The S&P 500 managed to close today (September 19) with a very small gain of .12%, but we've seen additional underperformance in the semiconductor behemoth Intel (NASDAQ:INTC) as bad news trickles in.
The headline of the day was the retirement of Executive Vice President Sean Maloney, who was in charge of the company's operations in China. It was speculated a few years ago that he was going to replace CEO Paul Otellini, but health complications interfered.
Adding to investor uncertainty over INTC, RBC Capital Markets issued a "market perform" rating on the stock on Tuesday, which is a downgrade from the "outperform" rating that existed while the stock was trading close to $30/share. This, in addition to Citigroup's downgrade on September 13th, tells us a few things.
The most direct observation here is that Wall Street does not like Intel. The company's ability to post strong financial figures on a consistent basis while paying a dividend of 3.9% has gone largely unnoticed.
The second, which is more controversial, is that these analyst ratings are not indicative of future movements of INTC stock at all. To top it off, the rationale for the downgrades is taken directly from the company's press release, which revealed lower Q3 guidance to begin with. A weatherman who predicts a blizzard while it is happening isn't useful.
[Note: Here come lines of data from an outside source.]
(** * TechFlow AI Recruiter: turn orchestration and interview scheduling

    A shallow embedding of the recruiter bot's orchestrator
    ([app/modules/agents.py]), its exit advisor
    ([app/modules/exit_agent/exit_agent.py]), the scheduling advisor's
    date/time parser ([app/modules/advisors/scheduling_advisor.py]) and the two
    slot stores ([app/modules/database.py], [app/modules/schedule/db_manager.py]).

    Python [str] values are modelled as [string] (ASCII text), Python [int] as
    [Z].  Every call to an external capability (a language model, the vector
    store, MongoDB) is modelled by its outcome: the value it returned or the
    exception it raised. *)

From Stdlib Require Import ZArith List String Ascii Bool Lia.
From Stdlib Require Import DecimalString.
From Stdlib Require Import Sorting.Sorted Sorting.Permutation.
Import ListNotations.

Local Open Scope string_scope.
Local Open Scope Z_scope.

(** ** Outcomes of calls that may raise *)

Inductive Outcome (A : Type) : Type :=
| Returns (a : A)
| Raises (msg : string).
Arguments Returns {A} a.
Arguments Raises {A} msg.

Definition bind {A B : Type} (o : Outcome A) (f : A -> Outcome B) : Outcome B :=
  match o with
  | Returns a => f a
  | Raises e => Raises e
  end.

Notation "x <- c1 ;; c2" := (bind c1 (fun x => c2))
  (at level 61, c1 at next level, right associativity).

(** ** Python string operations *)

Module PyStr.

Definition nl : string := String (ascii_of_nat 10) EmptyString.

Definition code (c : ascii) : Z := Z.of_nat (nat_of_ascii c).

Definition is_upper (c : ascii) : bool := (65 <=? code c) && (code c <=? 90).
Definition is_lower (c : ascii) : bool := (97 <=? code c) && (code c <=? 122).

(** [\d] on ASCII text. *)
Definition is_digit (c : ascii) : bool := (48 <=? code c) && (code c <=? 57).

(** [str.isspace] and the regex class [\s] on ASCII text: tab, LF, VT, FF, CR,
    the separators 0x1c-0x1f and the blank. *)
Definition is_space (c : ascii) : bool :=
  ((9 <=? code c) && (code c <=? 13)) || ((28 <=? code c) && (code c <=? 32)).

Definition lower_char (c : ascii) : ascii :=
  if is_upper c then ascii_of_nat (nat_of_ascii c + 32)%nat else c.
Definition upper_char (c : ascii) : ascii :=
  if is_lower c then ascii_of_nat (nat_of_ascii c - 32)%nat else c.

Fixpoint map_chars (f : ascii -> ascii) (s : string) : string :=
  match s with
  | EmptyString => EmptyString
  | String c t => String (f c) (map_chars f t)
  end.

Definition lower : string -> string := map_chars lower_char.
Definition upper : string -> string := map_chars upper_char.

(** [s.replace(" ", "_")]. *)
Definition replace_blank_underscore : string -> string :=
  map_chars (fun c => if Ascii.eqb c " "%char then "_"%char else c).

Fixpoint lstrip (s : string) : string :=
  match s with
  | EmptyString => EmptyString
  | String c t => if is_space c then lstrip t else s
  end.

Fixpoint rstrip (s : string) : string :=
  match s with
  | EmptyString => EmptyString
  | String c t =>
      match rstrip t with
      | EmptyString => if is_space c then EmptyString else String c EmptyString
      | t' => String c t'
      end
  end.

Definition strip (s : string) : string := rstrip (lstrip s).

(** [needle in hay]. *)
Fixpoint contains (needle hay : string) : bool :=
  if prefix needle hay then true
  else match hay with
       | EmptyString => false
       | String _ t => contains needle t
       end.

(** [any(kw in text for kw in kws)]. *)
Definition any_in (kws : list string) (text : string) : bool :=
  existsb (fun kw => contains kw text) kws.

(** [hay.count(needle)] for a non-empty needle: occurrences are counted left to
    right without overlap; [skip] characters of a counted occurrence are still
    to be passed over. *)
Fixpoint count_from (needle hay : string) (skip : nat) : Z :=
  match hay with
  | EmptyString => 0
  | String _ t =>
      match skip with
      | S k => count_from needle t k
      | O => if prefix needle hay
             then 1 + count_from needle t (Nat.pred (String.length needle))
             else count_from needle t O
      end
  end.

Definition count (needle hay : string) : Z := count_from needle hay O.

(** Whether every character of [s] satisfies [f]. *)
Fixpoint all_chars (f : ascii -> bool) (s : string) : bool :=
  match s with
  | EmptyString => true
  | String c t => f c && all_chars f t
  end.

(** Whether [s] starts with a character that satisfies [f]. *)
Definition head_is (f : ascii -> bool) (s : string) : bool :=
  match s with
  | EmptyString => false
  | String c _ => f c
  end.

(** [re.search(r'\d+', s)] finds a match exactly when [s] holds a digit. *)
Fixpoint has_digit (s : string) : bool :=
  match s with
  | EmptyString => false
  | String c t => is_digit c || has_digit t
  end.

Definition in_list (s : string) (l : list string) : bool :=
  existsb (String.eqb s) l.

(** [int(s)] for a string of ASCII digits. *)
Fixpoint int_of_digits_acc (acc : Z) (s : string) : Z :=
  match s with
  | EmptyString => acc
  | String c t => int_of_digits_acc (10 * acc + (code c - 48)) t
  end.
Definition int_of_digits : string -> Z := int_of_digits_acc 0.

(** [str(n)] for [n >= 0]. *)
Definition decimal (n : Z) : string :=
  NilZero.string_of_uint (N.to_uint (Z.to_N n)).

Fixpoint zeros (k : nat) : string :=
  match k with
  | O => EmptyString
  | S k' => String "0"%char (zeros k')
  end.

(** [f"{n:0wd}"] for [n >= 0]: decimal digits, zero-padded on the left to the
    width [w]. *)
Definition zero_pad (w : nat) (n : Z) : string :=
  let d := decimal n in
  (zeros (w - String.length d)%nat ++ d)%string.

End PyStr.


Import PyStr.

(** ** The calendar of Python's [datetime]

    The proleptic Gregorian calendar as the [datetime] module computes it:
    day 1 is 0001-01-01, [weekday()] counts Monday as 0, and a date outside
    years 1..9999 does not exist ([OverflowError]). *)

Module Calendar.

Record date : Type := mkdate { year : Z; month : Z; day : Z }.

Definition _MAXORDINAL : Z := 3652059.
Definition _DI400Y : Z := 146097.
Definition _DI100Y : Z := 36524.
Definition _DI4Y : Z := 1461.

Definition _DAYS_IN_MONTH : list Z :=
  [-1; 31; 28; 31; 30; 31; 30; 31; 31; 30; 31; 30; 31].
Definition _DAYS_BEFORE_MONTH : list Z :=
  [-1; 0; 31; 59; 90; 120; 151; 181; 212; 243; 273; 304; 334].

Definition _is_leap (y : Z) : bool :=
  (y mod 4 =? 0) && (negb (y mod 100 =? 0) || (y mod 400 =? 0)).

Definition _days_before_year (y : Z) : Z :=
  let y := y - 1 in y * 365 + y / 4 - y / 100 + y / 400.

Definition _days_in_month (y m : Z) : Z :=
  if (m =? 2) && _is_leap y then 29 else nth (Z.to_nat m) _DAYS_IN_MONTH 0.

Definition _days_before_month (y m : Z) : Z :=
  nth (Z.to_nat m) _DAYS_BEFORE_MONTH 0 + (if (m >? 2) && _is_leap y then 1 else 0).

Definition _ymd2ord (y m d : Z) : Z :=
  _days_before_year y + _days_before_month y m + d.

Definition _ord2ymd (n : Z) : date :=
  let n := n - 1 in
  let n400 := n / _DI400Y in
  let n := n mod _DI400Y in
  let y := n400 * 400 + 1 in
  let n100 := n / _DI100Y in
  let n := n mod _DI100Y in
  let n4 := n / _DI4Y in
  let n := n mod _DI4Y in
  let n1 := n / 365 in
  let n := n mod 365 in
  let y := y + n100 * 100 + n4 * 4 + n1 in
  if (n1 =? 4) || (n100 =? 4) then mkdate (y - 1) 12 31
  else
    let leapyear := (n1 =? 3) && (negb (n4 =? 24) || (n100 =? 3)) in
    let m := (n + 50) / 32 in
    let preceding :=
      nth (Z.to_nat m) _DAYS_BEFORE_MONTH 0 + (if (m >? 2) && leapyear then 1 else 0) in
    if preceding >? n then
      let m := m - 1 in
      let preceding :=
        preceding - (nth (Z.to_nat m) _DAYS_IN_MONTH 0
                     + (if (m =? 2) && leapyear then 1 else 0)) in
      mkdate y m (n - preceding + 1)
    else mkdate y m (n - preceding + 1).

Definition toordinal (d : date) : Z := _ymd2ord (year d) (month d) (day d).
Definition fromordinal (n : Z) : date := _ord2ymd n.

(** [d.weekday()]: Monday is 0, Sunday is 6. *)
Definition weekday (d : date) : Z := (toordinal d + 6) mod 7.

(** [d + timedelta(days=k)]. *)
Definition add_days (d : date) (k : Z) : Outcome date :=
  let o := toordinal d + k in
  if (0 <? o) && (o <=? _MAXORDINAL) then Returns (fromordinal o)
  else Raises "date value out of range".

(** The reference dates from which every target date of the parser exists:
    a date of the calendar with two weeks left before its last day. *)
Definition has_two_weeks (d : date) : Prop :=
  0 < toordinal d /\ toordinal d + 14 <= _MAXORDINAL.

(** [d.strftime('%Y-%m-%d')]. *)
Definition strftime_ymd (d : date) : string :=
  (zero_pad 4 (year d) ++ "-" ++ zero_pad 2 (month d) ++ "-" ++ zero_pad 2 (day d))%string.

(** The day number of a schema date ["YYYY-MM-DD"]; [None] for any other
    string.  On schema dates SQLite's [julianday] and Python's
    [strptime(_, "%Y-%m-%d")] both denote this day, up to a constant offset
    that cancels in differences. *)
Definition parse_ymd (s : string) : option Z :=
  match s with
  | String y1 (String y2 (String y3 (String y4 (String "-"
      (String m1 (String m2 (String "-" (String d1 (String d2 EmptyString))))))))) =>
      if forallb is_digit [y1; y2; y3; y4; m1; m2; d1; d2] then
        let y := int_of_digits (String y1 (String y2 (String y3 (String y4 EmptyString)))) in
        let m := int_of_digits (String m1 (String m2 EmptyString)) in
        let d := int_of_digits (String d1 (String d2 EmptyString)) in
        if (1 <=? y) && (1 <=? m) && (m <=? 12) && (1 <=? d) && (d <=? _days_in_month y m)
        then Some (_ymd2ord y m d)
        else None
      else None
  | _ => None
  end.

End Calendar.

(** ** The slot stores *)

(** A row of the [Schedule] table, a document of the [Availability]
    collection, an entry of the mock data.  [available] is the SQLite column
    [available = 1], the document field [available]. *)
Record Slot : Type := mkSlot {
  id : Z;
  date : string;
  time : string;
  position : string;
  available : bool
}.

(** The record [book_slot] returns: [success], [message] and, on success, the
    booked [date], [time] and [position]. *)
Record BookingResult : Type := mkBookingResult {
  success : bool;
  message : string;
  booked_slot : option (string * string * string)
}.

Definition slot_is (d t p : string) (s : Slot) : bool :=
  (date s =? d)%string && (time s =? t)%string && (position s =? p)%string.

(** What identifies a bookable unit: its date, time and position. *)
Definition slot_key (s : Slot) : string * string * string :=
  (date s, time s, position s).

(** A store in which no two slots share date, time and position.  Neither
    the table schema nor the collection enforces it. *)
Definition unique_keys (slots : list Slot) : Prop := NoDup (map slot_key slots).

(** How a slot may differ after a booking of the key [k]: it keeps its id and
    its date, time and position; it is not re-opened; and a slot of another
    key is untouched. *)
Definition closed_only (k : string * string * string) (s s' : Slot) : Prop :=
  id s' = id s
  /\ slot_key s' = slot_key s
  /\ (available s' = true -> available s = true)
  /\ (slot_key s <> k -> s' = s).

Definition set_unavailable (s : Slot) : Slot :=
  mkSlot (id s) (date s) (time s) (position s) false.

Definition not_available_result (d t : string) : BookingResult :=
  mkBookingResult false ("Slot " ++ d ++ " at " ++ t ++ " is not available")%string None.

Definition booked_result (d t p : string) : BookingResult :=
  mkBookingResult true ("Successfully booked interview for " ++ d ++ " at " ++ t)%string
    (Some (d, t, p)).
(** * BufferMgmt: packet buffers, buffer pools and the pool manager

  A shallow embedding of [src/packet_buffer.cpp], [src/buffer_metadata.cpp]
  and [src/pool_manager.cpp] (with the class layouts of the headers under
  [include/]), followed by the properties of the buffer window, of
  [release] and of the manager's pool selection and registration. *)

From Stdlib Require Import ZArith Lia Bool List.
From stdpp Require Import gmap list fin_maps.

Open Scope Z_scope.

(** ** Machine integers and addresses (LP64)

  [size_t] is a 64-bit unsigned integer, [ptrdiff_t] a 64-bit signed one and
  [int] a 32-bit signed one.  Values are kept in [Z]; every operation that
  can leave the range writes its wrap-around out.  An [unsigned char*] is
  the address it holds, and a pointer that may be [nullptr] is an
  [option]. *)

Definition to_size_t (z : Z) : Z := z mod 2 ^ 64.
Definition to_ptrdiff_t (z : Z) : Z := (z + 2 ^ 63) mod 2 ^ 64 - 2 ^ 63.
Definition to_int (z : Z) : Z := (z + 2 ^ 31) mod 2 ^ 32 - 2 ^ 31.

(** [p + n] and [p - n] on a byte pointer, and [p - q] between two of them. *)
Definition ptr_add (p n : Z) : Z := to_size_t (p + n).
Definition ptr_sub (p n : Z) : Z := to_size_t (p - n).
Definition ptr_diff (p q : Z) : Z := to_ptrdiff_t (p - q).

Definition is_size_t (z : Z) : Prop := 0 <= z < 2 ^ 64.

(** ** include/buffer_metadata.hpp, src/buffer_metadata.cpp *)

Module BufferMetadata.

Inductive BufferState := Free | Allocated | InUse | Released.

Record t := mk {
  ingress_port_ : Z;
  vlan_id_ : Z;
  rx_timestamp_ : Z;
  custom_metadata_ptr_ : option Z;
  current_state_ : BufferState
}.

(** [BufferMetadata::BufferMetadata()]; [now] is the clock reading taken by
    the constructor. *)
Definition ctor (now : Z) : t :=
  {| ingress_port_ := 0; vlan_id_ := 0; rx_timestamp_ := now;
     custom_metadata_ptr_ := None; current_state_ := Free |}.

Definition get_state (m : t) : BufferState := current_state_ m.

Definition set_state (state : BufferState) (m : t) : t :=
  {| ingress_port_ := ingress_port_ m; vlan_id_ := vlan_id_ m;
     rx_timestamp_ := rx_timestamp_ m;
     custom_metadata_ptr_ := custom_metadata_ptr_ m;
     current_state_ := state |}.

End BufferMetadata.

(** ** include/packet_buffer.hpp, src/packet_buffer.cpp: the window *)

Module PacketBuffer.

Record t := mk {
  buffer_start_ : Z;
  total_allocated_size_ : Z;
  data_ptr_ : Z;
  data_len_ : Z;
  headroom_ : Z;
  tailroom_ : Z;
  ref_count_ : Z;
  next_ : option Z;
  metadata_ : option Z;
  numa_node_ : Z;
  owning_pool_ : option Z
}.

(** The constructor.  Its second and third parameters (start and size of
    the whole unit) are not stored. *)
Definition ctor (pool : option Z) (buffer_block_start_param total_block_size_param : Z)
    (data_area_start_ptr data_payload_capacity_val : Z)
    (configured_headroom configured_tailroom : Z)
    (metadata_ptr_param : option Z) (numa_node_val : Z) : t :=
  {| owning_pool_ := pool;
     buffer_start_ := data_area_start_ptr;
     total_allocated_size_ :=
       to_size_t (to_size_t (configured_headroom + data_payload_capacity_val)
                  + configured_tailroom);
     data_ptr_ := ptr_add data_area_start_ptr configured_headroom;
     data_len_ := 0;
     headroom_ := configured_headroom;
     tailroom_ := configured_tailroom;
     metadata_ := metadata_ptr_param;
     numa_node_ := numa_node_val;
     ref_count_ := 0;
     next_ := None |}.

(** Assignments to the four members that are written after construction. *)
Definition with_data_ptr (p : Z) (b : t) : t :=
  mk (buffer_start_ b) (total_allocated_size_ b) p (data_len_ b)
     (headroom_ b) (tailroom_ b) (ref_count_ b) (next_ b) (metadata_ b)
     (numa_node_ b) (owning_pool_ b).

Definition with_data_len (n : Z) (b : t) : t :=
  mk (buffer_start_ b) (total_allocated_size_ b) (data_ptr_ b) n
     (headroom_ b) (tailroom_ b) (ref_count_ b) (next_ b) (metadata_ b)
     (numa_node_ b) (owning_pool_ b).

Definition with_ref_count (c : Z) (b : t) : t :=
  mk (buffer_start_ b) (total_allocated_size_ b) (data_ptr_ b) (data_len_ b)
     (headroom_ b) (tailroom_ b) c (next_ b) (metadata_ b)
     (numa_node_ b) (owning_pool_ b).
Another article published recently here on Seeking Alpha pointed out that if there's one major player that got the Intel trade right this year, it's Berkshire Hathaway (NYSE:BRK.B), which sold its INTC stake before the company softened Q3 guidance. When Intel was trading above $26/share just a month ago, I could have done the same. At around $23, I start to see value.
The retirement of Sean Maloney is unfortunate, but it's folly to consider it an impairment of the company's ability to function. The company has also scored a major victory that has been brushed off - the Droid RAZR i. I recall analysts claiming that Intel was doomed due to its lack of presence in mobile - what is the argument now?
Having said that, I will add that Intel is still fully reliant on the health of the PC/Mac market and will be for at least a few more years. Growth for INTC may slow down considerably, but it's hard to forget that the company pays enormous dividends to its shareholders to compensate. Buy Intel on the dips, and enjoy the yield until it makes more progress in mobile.
Disclosure: I am long INTC. I wrote this article myself, and it expresses my own opinions. I am not receiving compensation for it (other than from Seeking Alpha). I have no business relationship with any company whose stock is mentioned in this article.